Editors Note: Today’s post is by Alexander Naydenov, Co-founder and Head of Marketing at PaperHive; and Heather Staines, Director of Business Development at Hypothes.is. (Full disclosure, both parties work for organizations that provide annotation services for scholarly communications)
Annotation is coming to scholarly content, but there are key choices to be made that will dramatically affect the collective outcome we achieve.
Digital annotation is not a new idea. The first conceptions of what would become the internet imagined it as enabling a much more interactive experience over scholarly content, known as the “read-write” web which many have lamented that we never achieved. Since 1993, when Mosaic first briefly experimented with native annotation, dozens of projects have tried without success.

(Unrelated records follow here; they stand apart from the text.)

Lemma last_seq_app a b : b ≠ [] → last_seq (a ++ b) = last_seq b.
Proof. intros Hb. destruct (exists_last Hb) as (b' & e & ->). by rewrite app_assoc, !last_seq_snoc. Qed.

Section Ranges.
Context (dump_event : TraceEvent → json).

Lemma widen_ordered secs groups : Forall2 (section_of dump_event) secs groups → seq_ordered (concat groups) → ∀ a z,
  a <= z → (∀ e, e ∈ concat groups → z < en_seq e) →
  foldl widen (Some (a, z)) secs = Some (a, match concat groups with [] => z | _ => last_seq (concat groups) end).
Proof.
  induction 1 as [|s g secs gs Hsg _ IH]; intros Hord a z Haz Hz; [done|]. cbn [concat] in *. destruct Hsg as [Hne Hfrom Hto _ _].
  apply seq_ordered_app in Hord as (Hg & Hgs & Hlt). destruct (first_seq_elem g Hne) as (x & Hx & Hfx), (last_seq_elem g Hne) as (y & Hy & Hly).
  pose proof (Hz x (proj2 (elem_of_app _ _ _) (or_introl Hx))). pose proof (Hz y (proj2 (elem_of_app _ _ _) (or_introl Hy))).
  cbn [foldl]. assert (widen (Some (a, z)) s = Some (a, en_seq y)) as ->.
  { unfold widen. by rewrite Hfrom, Hto, Hfx, Hly, Z.min_l, Z.max_r by lia. }
  rewrite IH; [|done|lia|].
  - destruct (concat gs) as [|e l] eqn:Hc; [rewrite app_nil_r, Hly; by destruct g|]. rewrite last_seq_app by done. by destruct g.
  - intros e He. rewrite <- Hly in *. pose proof (Hlt y e Hy He). lia.
Qed.

Lemma widen_batch secs b : build_sections dump_event b = Ok secs → b ≠ [] → seq_ordered b →
  foldl widen None secs = Some (first_seq b, last_seq b) ∧ secs ≠ [].
Proof.
  intros (groups & Hc & Hall)%build_sections_groups Hne Hord. destruct Hall as [|s g secs gs Hsg Hall]; [by subst b|].
  split; [|done]. cbn [concat] in Hc. subst b. destruct Hsg as [Hgne Hfrom Hto _ _]. apply seq_ordered_app in Hord as (Hg & Hgs & Hlt).
  destruct (first_seq_elem g Hgne) as (x & Hx & Hfx), (last_seq_elem g Hgne) as (y & Hy & Hly). pose proof (ordered_bounds g x Hg Hx).
  cbn [foldl]. change (widen None s) with (Some (ps_seq_from s, ps_seq_to s)). rewrite (widen_ordered secs gs Hall Hgs).
  - rewrite Hfrom, Hto. destruct g as [|e0 g]; [done|]. cbn [first_seq app]. f_equal. f_equal.
    destruct (concat gs) as [|e l] eqn:Hc; [by rewrite app_nil_r|]. by rewrite app_comm_cons, last_seq_app.
  - rewrite Hfrom, Hto. lia.
  - intros e He. rewrite Hto, Hly. by apply Hlt.
Qed.
End Ranges.

(** ** One object *)

Section Objects.
Context `{Sha256, AesGcm} (master : list Z).

Lemma encrypt_sections_shape d p r secs : ∀ st i prev range es range' st',
  encrypt_sections master d st p r i prev range secs = Ok (es, range', st') → range' = foldl widen range secs ∧ length es = length secs.
Proof.
  induction secs as [|s secs IH]; intros st i prev range es range' st'; cbn [encrypt_sections]; [by intros [= <- <- _]|].
  intros ([e st1] & _ & ([[es1 rg] st2] & Hes & [= <- <- _])%rbind_Ok)%rbind_Ok. destruct (IH _ _ _ _ _ _ _ Hes) as [-> Hl].
  cbn. by rewrite Hl.
Qed.

Lemma loads_line d : canonical_dict d → strict_json (line_of d) = Ok (JObj d).
Proof. intros [Hwf Hs]. unfold strict_json. by rewrite loads_ascii, Hs. Qed.

Lemma utf8_decode_lines ls : Forall printable ls → utf8_decode (concat ((λ l, l ++ [10]) <$> ls)) = Ok (concat ((λ l, l ++ [10]) <$> ls)).
Proof.
  assert (Hascii : ∀ s, Forall (λ c, 0 <= c <= 127) s → utf8_decode s = Ok s).
  { induction 1 as [|c s Hc _ IH]; [done|]. cbn [utf8_decode]. by rewrite cont_true, IH by lia. }
  intros Hls. apply Hascii, Forall_concat, Forall_fmap. eapply Forall_impl; [done|]. intros l Hl. unfold compose. apply Forall_app.
  split; [|constructor; [lia|done]]. eapply Forall_impl; [done|]. intros c Hc. cbn in Hc. lia.
Qed.

(** The reader's own pass over the lines accepts what the strict parser of the envelope accepts. *)
Lemma strict_payload_lines ds c : ds ≠ [] → Forall canonical_dict ds → from_bytes_v2 (concat (dumps_v2_line <$> ds)) = Ok c →
  strict_payload (concat (dumps_v2_line <$> ds)) = Ok c.
Proof.
  intros Hne Hds Hfrom. pose proof (loads_dumps ds Hne Hds) as Hl. unfold loads_v2_lines in Hl. unfold strict_payload. rewrite Hfrom.
  assert (Hdec : utf8_decode (concat (dumps_v2_line <$> ds)) = Ok (concat (dumps_v2_line <$> ds))).
  { rewrite concat_lines. apply utf8_decode_lines. rewrite Forall_fmap. eapply Forall_impl; [done|]. intros d [Hwf _]. by apply printable_text. }
  rewrite Hdec. cbn [raised_exn raised lift rbind].
  destruct (bool_decide (13 ∈ _)) eqn:H13; [rewrite andb_false_r in Hl; done|]. cbn [negb andb].
  destruct (bool_decide (last _ = _)) eqn:Hlast; [|rewrite andb_false_r in Hl; done].
  destruct (_ && _) in Hl; [|done]. destruct (forallb _ _) eqn:Hb; [|done].
  assert (Hlines : split_on 10 [] (take (length (concat (dumps_v2_line <$> ds)) - 1) (concat (dumps_v2_line <$> ds))) = line_of <$> ds).
  { apply rmap_Ok in Hl. clear -Hl. induction Hl as [|l d ls ds' Hd _ IH]; [done|]. rewrite fmap_cons, IH. f_equal. unfold load_v2_line in Hd.
    destruct (loads_bytes _ l) as [[]|]; try done. case_bool_decide as Heq; [|done]. injection Hd as ->. unfold dumps_v2_line in Heq.
    by apply app_inv_tail in Heq. }
  rewrite Hlines. assert (Hparse : rmap strict_json (line_of <$> ds) = Ok (JObj <$> ds)).
  { apply rmap_Ok, Forall2_fmap, Forall_Forall2_diag. eapply Forall_impl; [done|]. intros d Hd. by apply loads_line. }
  rewrite Hparse. cbn [raised_exn raised lift rbind]. rewrite (proj2 (forallb_forall _ _)); [done|].
  by intros x (d & <- & _)%in_map_iff.
Qed.
(** * Silla Prism wallbox sensors: value decoding and expiry tracking

    A shallow embedding of [custom_components/silla_prism/sensor.py]:
    the [PrismSensor] entity, which listens to one MQTT topic, decodes
    each payload into its native value and marks itself unavailable when
    no message has arrived for [expire_after].

    The host (Home Assistant) owns the clock, the timers and the MQTT
    client; they are modelled here as an explicit [Hass] record that the
    sensor's methods thread through, together with the list of calls the
    sensor makes into the host. *)

From Stdlib Require Import ZArith List String Ascii Bool Lia.
Import ListNotations.
Open Scope Z_scope.

(** ** The Python builtins the sensor relies on *)

Module Py.

(** The two exceptions of the decoding statement. *)
Inductive exn : Type := ValueError | IndexError.

(** How a call ends: it returns, or an exception leaves it. *)
Inductive outcome : Type := Returned | Raised (e : exn).

(** A payload is a text whose code points lie below 256. *)
Definition code (c : ascii) : nat := nat_of_ascii c.

(** What [int] skips around a literal: tab, line feed, vertical tab,
    form feed, carriage return and space, and the two blank code
    points above 127 (next line, no-break space). *)
Definition is_space (c : ascii) : bool :=
  let n := code c in
  ((9 <=? n) && (n <=? 13) || (n =? 32) || (n =? 133) || (n =? 160))%nat.

Definition digit_val (c : ascii) : option Z :=
  let n := code c in
  if ((48 <=? n) && (n <=? 57))%nat then Some (Z.of_nat n - 48) else None.

Definition is_underscore (c : ascii) : bool := (code c =? 95)%nat.

Fixpoint lstrip (s : list ascii) : list ascii :=
  match s with
  | c :: r => if is_space c then lstrip r else s
  | [] => []
  end.

Definition strip (s : list ascii) : list ascii :=
  rev (lstrip (rev (lstrip s))).

(** Digits after a first digit: a single underscore may separate two
    digits.  [n] counts the digits read. *)
Fixpoint more_digits (acc : Z) (n : nat) (s : list ascii) : option (Z * nat) :=
  match s with
  | [] => Some (acc, n)
  | c :: r =>
      match digit_val c with
      | Some d => more_digits (10 * acc + d) (S n) r
      | None =>
          if is_underscore c then
            match r with
            | c' :: r' =>
                match digit_val c' with
                | Some d => more_digits (10 * acc + d) (S n) r'
                | None => None
                end
            | [] => None
            end
          else None
      end
  end.

Definition digits (s : list ascii) : option (Z * nat) :=
  match s with
  | c :: r =>
      match digit_val c with
      | Some d => more_digits d 1 r
      | None => None
      end
  | [] => None
  end.

(** The interpreter refuses to convert more than this many digits. *)
Definition int_max_str_digits : nat := 4300.

Definition magnitude (s : list ascii) : option Z :=
  match digits s with
  | Some (v, n) => if (n <=? int_max_str_digits)%nat then Some v else None
  | None => None
  end.

(** [int(s)] in base ten; [None] stands for [ValueError]. *)
Definition int (s : string) : option Z :=
  match strip (list_ascii_of_string s) with
  | c :: r =>
      if (code c =? 45)%nat then option_map Z.opp (magnitude r)
      else if (code c =? 43)%nat then magnitude r
      else magnitude (c :: r)
  | [] => None
  end.

(** [l[i]]: an index from [-len l] to [len l - 1] selects an element,
    a negative one counting from the end; [None] stands for
    [IndexError]. *)
Definition getitem {A : Type} (l : list A) (i : Z) : option A :=
  let n := Z.of_nat (List.length l) in
  if 0 <=? i then nth_error l (Z.to_nat i)
  else if - n <=? i then nth_error l (Z.to_nat (n + i))
  else None.

End Py.

(** ** The host *)

(** A handle names a registration with the host: a timer or a
    subscription. *)
Definition handle : Type := nat.

(** The calls a sensor makes into the host. *)
Inductive call : Type :=
| mqtt_subscribe (topic : string) (sub : handle)
| mqtt_unsubscribe (sub : handle)
| call_later (t : handle) (deadline : Z)
| cancel_timer (t : handle)
| async_write_ha_state
| schedule_update_ha_state.

(** The host as the sensor sees it: the clock, the timers that are
    scheduled and have neither fired nor been cancelled, the next unused
    handle, and the calls received so far, newest first. *)
Record Hass : Type := mkHass {
  now : Z;
  timers : list (handle * Z);
  fresh : handle;
  calls : list call
}.

Definition log (c : call) (h : Hass) : Hass :=
  mkHass (now h) (timers h) (fresh h) (c :: calls h).

(** [async_call_later(hass, delay, action)]: the action is due [delay]
    after the present instant; the result cancels it. *)
Definition async_call_later (delay : Z) (h : Hass) : handle * Hass :=
  let t := fresh h in
  let due := now h + delay in
  (t, mkHass (now h) (timers h ++ [(t, due)]) (S t) (call_later t due :: calls h)).

(** Calling what [async_call_later] returned. *)
Definition cancel (t : handle) (h : Hass) : Hass :=
  mkHass (now h)
         (filter (fun p => negb (Nat.eqb (fst p) t)) (timers h))
         (fresh h)
         (cancel_timer t :: calls h).

(** [mqtt.async_subscribe(topic, handler)]: the result unsubscribes. *)
Definition async_subscribe (topic : string) (h : Hass) : handle * Hass :=
  let s := fresh h in
  (s, mkHass (now h) (timers h) (S s) (mqtt_subscribe topic s :: calls h)).

(** ** The sensor *)

(** [PrismSensorEntityDescription]: what a row of [SENSORS] fixes for
    one sensor.  Durations are counted in ticks of the host clock. *)
Record PrismSensorEntityDescription : Type := mkDescription {
  topic : string;
  expire_after : option Z;
  options : option (list string)
}.

(** The attributes of a [PrismSensor] that its methods assign. *)
Record PrismSensor : Type := mkSensor {
  _attr_available : bool;
  _attr_native_value : option string;
  _expiration_trigger : option handle;
  _unsubscribe : option handle
}.

Record World : Type := mkWorld {
  self : PrismSensor;
  hass : Hass
}.

Definition set_available (b : bool) (s : PrismSensor) : PrismSensor :=
  mkSensor b (_attr_native_value s) (_expiration_trigger s) (_unsubscribe s).

Definition set_native_value (v : option string) (s : PrismSensor) : PrismSensor :=
  mkSensor (_attr_available s) v (_expiration_trigger s) (_unsubscribe s).

Definition set_expiration_trigger (t : option handle) (s : PrismSensor) : PrismSensor :=
  mkSensor (_attr_available s) (_attr_native_value s) t (_unsubscribe s).

Definition set_unsubscribe (u : option handle) (s : PrismSensor) : PrismSensor :=
  mkSensor (_attr_available s) (_attr_native_value s) (_expiration_trigger s) u.

(** Modelled from the spec: the attributes of a sensor once [__init__]
    has run.  The base class [PrismBaseEntity] and the host's [Entity],
    which set all but [_unsubscribe], are not part of the sources: a new
    sensor has no reading ("no value"), no pending expiry and no
    subscription, and the host's entities start out available. *)
Definition new_sensor : PrismSensor :=
  mkSensor true None None None.

Definition boot : World :=
  mkWorld new_sensor (mkHass 0 [] O []).

Section Sensor.

Variable description : PrismSensorEntityDescription.

(** [_subscribe_topic] *)
Definition _subscribe_topic (w : World) : World :=
  let (s, h) := async_subscribe (topic description) (hass w) in
  mkWorld (set_unsubscribe (Some s) (self w)) h.

(** [_unsubscribe_topic] *)
Definition _unsubscribe_topic (w : World) : World :=
  match _unsubscribe (self w) with
  | Some s => mkWorld (self w) (log (mqtt_unsubscribe s) (hass w))
  | None => w
  end.

(** [_value_is_expired]: what the timer set by [_message_received]
    runs when it fires. *)
Definition _value_is_expired (w : World) : World :=
  let s := set_expiration_trigger None (self w) in
  let s := set_available false s in
  mkWorld s (log async_write_ha_state (hass w)).

(** The first statement of [_message_received]: with a positive
    [expire_after] the sensor becomes available, the old trigger is
    called and a new one is set. *)
Definition rearm (w : World) : World :=
  match expire_after description with
  | Some e =>
      if 0 <? e then
        let s := set_available true (self w) in
        let h :=
          match _expiration_trigger s with
          | Some t => cancel t (hass w)
          | None => hass w
          end in
        let (t, h) := async_call_later e h in
        mkWorld (set_expiration_trigger (Some t) s) h
      else w
  | None => w
  end.

(** The second statement of [_message_received]: the native value.
    With [options], [int] may raise [ValueError], which nothing
    catches; [IndexError] from the subscript is caught and gives
    [None]. *)
Definition decode (payload : string) : Py.exn + option string :=
  match options description with
  | Some opts =>
      match Py.int payload with
      | Some k =>
          match Py.getitem opts (k - 1) with
          | Some label => inr (Some label)
          | None => inr None
          end
      | None => inl Py.ValueError
      end
  | None => inr (Some payload)
  end.

(** [_message_received]: the state it leaves and how it ends.  An
    exception leaves the assignments made before it in place and skips
    the rest of the body. *)
Definition _message_received (payload : string) (w : World) : World * Py.outcome :=
  let w := rearm w in
  match decode payload with
  | inr v =>
      (mkWorld (set_native_value v (self w))
               (log schedule_update_ha_state (hass w)),
       Py.Returned)
  | inl e => (w, Py.Raised e)
  end.

(** [async_added_to_hass] *)
Definition async_added_to_hass (w : World) : World :=
  _subscribe_topic (mkWorld (set_available false (self w)) (hass w)).

(** [async_will_remove_from_hass]; the inherited method it calls first
    is the host's, which does nothing to the sensor. *)
Definition async_will_remove_from_hass (w : World) : World :=
  let w :=
    match _expiration_trigger (self w) with
    | Some t =>
        let h := cancel t (hass w) in
        let s := set_expiration_trigger None (self w) in
        let s := set_available true s in
        mkWorld s h
    | None => w
    end in
  match _unsubscribe (self w) with
  | Some _ => _unsubscribe_topic w
  | None => w
  end.

(** A timer is due once the clock has reached its deadline. *)
Definition is_due (t : Z) (p : handle * Z) : bool := snd p <=? t.

(** The host lets [dt] pass: every timer due by then fires, which
    removes it and runs [_value_is_expired]. *)
Definition elapse (dt : Z) (w : World) : World :=
  let t := now (hass w) + dt in
  let due := filter (is_due t) (timers (hass w)) in
  let rest := filter (fun p => negb (is_due t p)) (timers (hass w)) in
  fold_left (fun w _ => _value_is_expired w) due
            (mkWorld (self w) (mkHass t rest (fresh (hass w)) (calls (hass w)))).

(** What can happen to a sensor, and a run of such events.  A
    [Message] is the event loop running [_message_received], which
    [message_received] has queued with [call_soon_threadsafe]; the loop
    runs one callback at a time, timers included. *)
Inductive event : Type :=
| Attach
| Message (payload : string)
| Elapse (dt : Z)
| Detach.

Definition step (w : World) (ev : event) : World :=
  match ev with
  | Attach => async_added_to_hass w
  | Message payload => fst (_message_received payload w)
  | Elapse dt => elapse dt w
  | Detach => async_will_remove_from_hass w
  end.

Definition run (evs : list event) (w : World) : World :=
  fold_left step evs w.

End Sensor.

(** How often the value has expired: [_value_is_expired] is the only
    caller of [async_write_ha_state]. *)
Definition is_write (c : call) : bool :=
  match c with
  | async_write_ha_state => true
  | _ => false
  end.

Definition expirations (w : World) : nat :=
  List.length (filter is_write (calls (hass w))).

(** The first row of [SENSORS]: the charging state, with the default
    [expire_after] of 600. *)
Definition current_state : PrismSensorEntityDescription :=
  mkDescription "1/state" (Some 600) (Some ["idle"; "waiting"; "charging"; "pause"]%string).

(** A description in the shape of the measurement rows of [SENSORS],
    with expiry switched off. *)
Definition power_grid_voltage_no_expiry : PrismSensorEntityDescription :=
  mkDescription "1/volt" (Some 0) None.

There are many reasons for this failure: a lack of standards, an unwillingness to adopt proprietary systems and centralized implementations, poor user experience, and slow browsers among others.
Approval of open annotation by the W3C as a web standard in February 2017 changed everything by establishing a foundation upon which interoperable systems could be built. (Nearly all widely adopted technologies rely to some degree on standards, for instance browsers, email, cellular networks, etc.) The existence of an annotation standard, along with FAIR (Findable, Accessible, Interoperable, and Reusable) principles, and Interoperability in particular, will finally make the widespread uptake of this technology possible in a scholarly context in a way that protects against vendor lock-in.
Some skeptics are quick to point out that publishers and media sites have tried to implement comments on their sites with the results ranging from low use, to incivility and trolls, to spam. In other words: “Haven’t we tried this already”?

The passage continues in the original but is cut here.